—Comment cela finit-il?
—Nous nous assîmes au bord du chemin, attendant qu'un passant nous tirât de peine. Bientôt un voyageur se présente: Monsieur, lui dis-je, voici mon ami qui prétend que Bayonne est à gauche, et je soutiens qu'il est à droite.—Mes beaux Messieurs, répondit-il, vous avez, chacun de vous, un peu tort et un peu raison. Gardez-vous des idées arrêtées et des systèmes absolus. Bonsoir!—Et il partit. J'étais tenté de lui envoyer une pierre dans le dos, quand j'aperçus un second voyageur qui venait vers nous.—Je l'accostai le plus poliment du monde, et lui dis: Brave homme, nous sommes désorientés. Dites-nous si, pour rentrer à Bayonne, il faut marcher par ici ou par là.—Ce n'est pas la question, nous dit-il: l'essentiel est de ne pas franchir la distance qui vous sépare de Bayonne, d'un seul bond et sans transition. Cela ne serait pas sage, et vous risqueriez de vous casser le nez.—Monsieur, lui dis-je, c'est vous qui n'êtes pas dans la question. Quant à notre nez, vous y prenez trop d'intérêt. Soyez sûr que nous y veillerons nous-mêmes. Cependant, avant de nous décider à marcher vite ou lentement, il faut bien que nous sachions de quel côté il faut marcher.—Mais le maroufle insistant: Marchez progressivement, nous dit-il, et ne mettez jamais un pied devant l'autre sans avoir bien réfléchi aux conséquences. Bon voyage.—Ce fut heureux pour lui qu'il y eût du plomb de loup dans mon fusil; s'il n'y eût eu que de la grenaille, franchement, j'aurais criblé au moins la croupe de sa monture.
—Pour punir le cavalier. Ô justice distributive!
—Survint un troisième voyageur. Il avait l'air grave et posé.

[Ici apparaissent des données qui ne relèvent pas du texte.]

(** * FinBot1: the batched quote pipeline of [crypto_analysis.py]

    A shallow embedding of [src/crypto_analysis.py]: the [CryptoCache] class,
    [get_batch_quotes], [process_all_tickers] and the ticker list of [main],
    together with the small part of Python's dynamic semantics these
    functions rely on (truthiness, [.get], subscripting, [in], arithmetic on
    JSON numbers, [try]/[except]).

    Conventions.
    - JSON documents and payloads are values of type [value]; a JSON object is
      a [gmap string value] (the insertion order of a Python dict is never
      observed by the code).  A JSON number is an [int] of any size
      ([VInt]) or a binary64 [float] ([VFloat]), as [json.loads] reads it;
      an integer that meets a float in arithmetic is converted to the
      nearest float and raises [OverflowError] beyond the float range, and
      the quotient of two integers is rounded once.  [True]/[False] take
      part in arithmetic as the integers 1 and 0.  [str.upper], [str.strip]
      and [sorted] are the ASCII ones.
    - Time is an integer count of microseconds, the resolution of
      [datetime]; [datetime.isoformat]/[datetime.fromisoformat] are the two
      fields of the class [IsoFormat].  The clock moves only while the
      program sleeps.
    - The environment (credential, cache file, clock, network) is the record
      [world]; effectful code runs in the monad [M], which keeps the world
      of a run that raises.  Network replies are read from a script
      ([net]).  The text a [print] writes is not modelled, and writing it
      never fails; where building the text can raise, the expression that
      builds it is modelled ([api_error_message], and [success_message] for
      the message that follows the assignment of a score).
    - [trace] is a ghost log of the calls that matter for pacing: every entry
      into [get_batch_quotes], every HTTP request and every [asyncio.sleep],
      tagged with the call site. *)

From Stdlib Require Import ZArith String Ascii Floats.
From Stdlib Require Import Decimal DecimalString DecimalZ DecimalPos.
From stdpp Require Import gmap strings list fin_maps sorting.

Set Warnings "-register-all,-inexact-float".
Local Open Scope string_scope.
Local Open Scope list_scope.

(** ** Python values and exceptions *)

Inductive value : Type :=
| VNone
| VBool (b : bool)
| VInt (n : Z)
| VFloat (f : float)
| VStr (s : string)
| VList (l : list value)
| VDict (d : gmap string value).

Inductive exn : Type :=
| TypeError | KeyError | AttributeError | IndexError
| ValueError | ZeroDivisionError | OverflowError | OSError.

Inductive outcome (A : Type) : Type :=
| Ok (a : A)
| Raise (e : exn).
Arguments Ok {A} a.
Arguments Raise {A} e.

Definition bindE {A B} (m : outcome A) (k : A -> outcome B) : outcome B :=
  match m with
  | Ok a => k a
  | Raise e => Raise e
  end.

Notation "'let!' x ':=' m 'in' k" := (bindE m (fun x => k))
  (at level 10, x name, m at level 100, k at level 200, only parsing).

Module Py.

(** [bool(v)]: [None], [False], zero, the empty string, list and dict are
    falsy; NaN is truthy. *)
Definition truthy (v : value) : bool :=
  match v with
  | VNone => false
  | VBool b => b
  | VInt n => negb (Z.eqb n 0)
  | VFloat f => negb (PrimFloat.eqb f 0%float)
  | VStr s => negb (String.eqb s "")
  | VList l => negb (Nat.eqb (length l) 0)
  | VDict d => negb (Nat.eqb (size d) 0)
  end.

(** [o.get(k, default)]: only a dict has the method. *)
Definition get (o : value) (k : string) (dflt : value) : outcome value :=
  match o with
  | VDict d => Ok (default dflt (d !! k))
  | _ => Raise AttributeError
  end.

(** [o[k]] for a string [k]. *)
Definition getitem (o : value) (k : string) : outcome value :=
  match o with
  | VDict d => match d !! k with Some v => Ok v | None => Raise KeyError end
  | _ => Raise TypeError
  end.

J'en augurai bien, et lui adressai ma question: De quel côté est Bayonne?—Chasseur diligent, me dit-il, il faut distinguer entre la théorie et la pratique. Étudiez bien la configuration du sol, et si la théorie vous dit que Bayonne est vers le bas, marchez vers le haut.
—Mille bombes! m'écriai-je, avez-vous tous juré?...
—Ne jurez pas vous-même. Et dites-moi quel parti vous prîtes.
—Celui de suivre la première moitié du dernier conseil. Nous examinâmes l'écorce des bruyères, la pente des eaux. Une fleur nous mit d'accord. Vois, dis-je à Eugène, elle a coutume de se pencher vers le soleil.
Et cherche encor le regard de Phébus.
Donc, Bayonne est là. Il se soumit à ce gracieux arbitrage, et nous cheminâmes d'assez bonne intelligence. Mais, chose singulière! Eugène avait de la peine à laisser le monde tel qu'il est, et l'univers, faisant un demi-tour dans son imagination, le replaçait sans cesse sous l'empire de la même erreur.
—Ce qui est arrivé à votre ami, en géographie, vous arrivera souvent en économie politique. La carte se retourne dans le cerveau, et l'on trouve alors des donneurs d'avis de la même force.